(Stored data)
──────────────────────────────
Lemma sync_offline_only ts s :
  offline_only s (snd (syncWithDatabase ts s)) /\
  same_config s (snd (syncWithDatabase ts s)).
Proof.
  unfold syncWithDatabase, offline_only, same_config. step.
  destruct (db_ok s (db_ops s)); simpl.
  - destruct (hydrate_fold_registry (fun r => Some (row_store_id r))
                (hydrate_sync ts) true (stores_tbl (db s)) (allStores s)) as (I1 & I2).
    simpl in I1, I2. repeat split; auto. exists []. by rewrite app_nil_r.
  - repeat split; auto. exists []. by rewrite app_nil_r.
Qed.

Lemma load_offline_only s :
  offline_only s (snd (loadExistingStoresFromDB s)) /\
  same_config s (snd (loadExistingStoresFromDB s)).
Proof.
  unfold loadExistingStoresFromDB, offline_only, same_config. step.
  destruct (db_ok s (db_ops s)); simpl.
  - destruct (hydrate_fold_registry (fun r => Some (row_store_id r))
                hydrate_load false (stores_tbl (db s)) (allStores s)) as (I1 & I2).
    simpl in I1, I2. repeat split; auto. exists []. by rewrite app_nil_r.
  - repeat split; auto. exists []. by rewrite app_nil_r.
Qed.

Lemma sweep_offline_only s :
  offline_only s (snd (performHealthCheck s)) /\
  same_config s (snd (performHealthCheck s)).
Proof.
  rewrite performHealthCheck_unfold.
  pose proof (loop_offline_only (clock s) (allStores s) s) as H1.
  pose proof (loop_config (clock s) (allStores s) s) as C1.
  destruct (sync_offline_only (clock s) (snd (healthCheck_loop (clock s) (allStores s) s)))
    as (H2 & C2).
  split; [eapply offline_only_trans | eapply same_config_trans]; eauto.
Qed.

Lemma test_email_offline_only id s :
  offline_only s (snd (get_test_email id s)) /\
  same_config s (snd (get_test_email id s)) /\
  allStores (snd (get_test_email id s)) = allStores s /\
  lastOfflineAlerts (snd (get_test_email id s)) = lastOfflineAlerts s.
Proof.
  unfold get_test_email, offline_only, same_config. step_hb.
  cases; repeat split; auto;
    first [ by exists []; rewrite app_nil_r
          | by eexists [_]; split; [done|]; repeat constructor ].
Qed.

Lemma Map_get_Some_In {V} (k : Key) (v : V) (m : list (Key * V)) :
  Map_get k m = Some v -> In (k, v) m.
Proof.
  induction m as [|[k' v'] r IH]; simpl; [done|].
  destruct (decide (k = k')) as [->|]; [intros [= ->]; by left | auto].
Qed.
──────────────────────────────
Brief.
Please return the span of lines above that opens with the one containing "repeat constructor ]." and closes with the final line, both included, exactly as written and nothing more.

Response.
          | by eexists [_]; split; [done|]; repeat constructor ].
Qed.

Lemma Map_get_Some_In {V} (k : Key) (v : V) (m : list (Key * V)) :
  Map_get k m = Some v -> In (k, v) m.
Proof.
  induction m as [|[k' v'] r IH]; simpl; [done|].
  destruct (decide (k = k')) as [->|]; [intros [= ->]; by left | auto].
Qed.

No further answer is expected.